Authors worked to keep bias out of book on presidential trios
Q & A
In Doug Lonnstrom’s personal list of favorite things, history seems to come in a distant fourth behind his love of golf, his passion for flying and his fascination with numbers. Or does it?
Perusing the past, you could argue, is actually a pretty big deal to the Siena College statistics professor, who seems to weave history into just about everything he does.
“U.S. Presidents: From Awesome to Awful,” his latest book from Three Lakes Publishing, co-authored by Siena College colleague Tom Kelly, is another indication of how Lonnstrom looks at much of the world through the prism of history.
In this case, he and Kelly came up with a unique ranking system that put presidents into groups of threes, in particular the best three in a row and the worst three in a row. The two men created 20 different categories to help ensure the rankings’ lack of political or cultural bias, and after Lonnstrom distilled well over 200 responses by presidential experts from around the U.S., Kelly, a retired history professor at Siena, did his best to explain the findings.
This is not Lonnstrom’s first venture into the realm of nonfiction books. He wrote “A History of Golf in New York’s Capital Region” in 1998 and “JFK Jr. — Ten Years After the Crash — A Pilot’s Perspective” in 2009. His fourth book, which may include something about the history of airplane manufacturing, is in the early stages.
Native of Brooklyn
Lonnstrom was born in Brooklyn, and at the age of 3 moved to the Albany area with his family. He spent much of his youth in the town of New Salem and graduated from Voorheesville High School before heading to Drew University, where he majored in math. He then earned an MBA from Siena and a doctorate in Urban and Environmental Studies at Rensselaer Polytechnic Institute.
He began teaching at Siena in 1979 and created the Siena Research Institute the following year. The results of the SRI surveys attract attention from all the nation’s leading newspapers, including The New York Times and the Wall St. Journal, and are also used by all the major television networks. While he still comes into the office to work at the institute, Lonnstrom is officially retired and was replaced by Donald P. Levy as director.
During the golf season, that game takes up a lot of time in Lonnstrom’s life, and along with getting out on the course every other day, he is host of Time Warner Cable’s “Tee Time,” a local golf show that airs in the Capital Region and the Syracuse area 12 times a year.
Q: Why the book on presidents?
A: We were wondering where all these presidential rankings come from, and when I looked at the first one, with Arthur Schlesinger Sr. in the late 1940s, I found out he surveyed all his closest friends, including his own son, so to me it seemed that it had to be loaded with bias. I started working with Tom on 20 different categories to rate the presidents, and we sent out surveys to political science and history professors all over the country. So we collected all this data, and I said to Tom, ‘There are a lot of books about presidents. How do we make this one unique?’ We started talking about three in a row, the three greatest, the second three greatest and the three worst in a row based on the information we collected from our experts. We didn’t use our own opinion. I came up with my findings, and then Tom Kelly knows more about history than anyone I know, so he discusses why they came out the way we did.

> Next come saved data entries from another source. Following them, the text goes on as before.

(** The in-place scrolling loops compute the functional scroll: row [r]
    shows the characters row [r+1] had, the last row is blank, every attribute
    is the standard one, and nothing outside the screen is written. *)
Lemma vert_scroll_moves_rows m s :
  let m' := vert_scroll_in_terminal m s in
  let v := video_mem s in
  (∀ i, 0 ≤ i < 1920 → cell m' v i = ((cell m v (i + 80)).1, ATTRIB)) ∧
  (∀ i, 1920 ≤ i < 2000 → cell m' v i = blank) ∧
  frame v (v + 4000) m m' ∧ vert_scroll m s = m'.
Proof.
  cbv zeta. destruct (vert_scroll_spec m s) as [Hf Hc].
  assert (∀ i, 0 ≤ i < 2000 →
    a_scroll (cells m (video_mem s)) !! Z.to_nat i
    = Some (cell (vert_scroll_in_terminal m s) (video_mem s) i)) as Hl.
  { intros i Hi. rewrite <- Hc, lookup_cells by lia. do 2 f_equal. lia. }
  unfold a_scroll in Hl. split; [|split; [|split; [exact Hf|apply vert_scroll_eq]]].
  - intros i Hi. specialize (Hl i ltac:(lia)).
    rewrite lookup_app_l in Hl by (rewrite length_fmap, length_drop, length_cells; lia).
    rewrite list_lookup_fmap, lookup_drop, (lookup_cells m _ (80 + Z.to_nat i)) in Hl by lia.
    replace (Z.of_nat (80 + Z.to_nat i)) with (i + 80) in Hl by lia.
    by apply some_inv in Hl.
  - intros i Hi. specialize (Hl i ltac:(lia)).
    rewrite lookup_app_r in Hl by (rewrite length_fmap, length_drop, length_cells; lia).
    rewrite length_fmap, length_drop, length_cells in Hl.
    apply lookup_replicate in Hl. exact (proj1 Hl).
Qed.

Q: What were some of the questions you asked your experts?
A: I feel like the 20 categories we came up with really erased any bias from the survey. We asked who had the best background to be president? Who had the most integrity? Who made the best court appointments? Who had the best relationship with Congress? Who was best in foreign affairs? We even asked who was the luckiest president?
Q: We won’t reveal the answers to the major questions your book poses. But give us an idea of some of the information that’s in it.
A: Well, all three of the groups, the two best and the worst, are related to significant events in the history of the U.S. And, if you look at the rankings, and we’ve done surveys five different times, the top five are always the same. They may shift a little bit, but there’s usually a little gap between number 4 and number 5, and then a big gap between the first five and the rest. The bottom five also stay roughly the same. That’s why you won’t see Lincoln on any of our three in a row lists. He came after Buchanan and before Johnson, two of the worst presidents, so there’s no way he’ll make the list.
Q: How current is your list?
A: We thought that Bill Clinton would be a good cut-off point. There was a lot of emotion when Bush got elected in 2000, and it’s obviously too soon for Obama.
Q: What does the Siena Research Institute consist of?
A: We get a couple of hundred students manning 40 calling stations, and we also have some full-time employees who are not students. I’ve been retired five years now, but I still come in and do some work, like the New York State Consumer Confidence Index. It grew so much it got to be a little too much for me, so I hired Don Levy as director and he does a great job for us.
Q: When did you realize the Siena Research Institute was going to be a big success?
A: Tom and I worked on our first presidential poll when Reagan was in office. It got tremendous exposure for Siena College, and they loved it. We were on CBS, CNN and C-SPAN. Then my wife came up with the idea of rating the first ladies, and that has really blossomed into something. C-SPAN came to us recently and said let’s update the first ladies series, so we’re going to be doing something with them on the new first ladies rankings in February.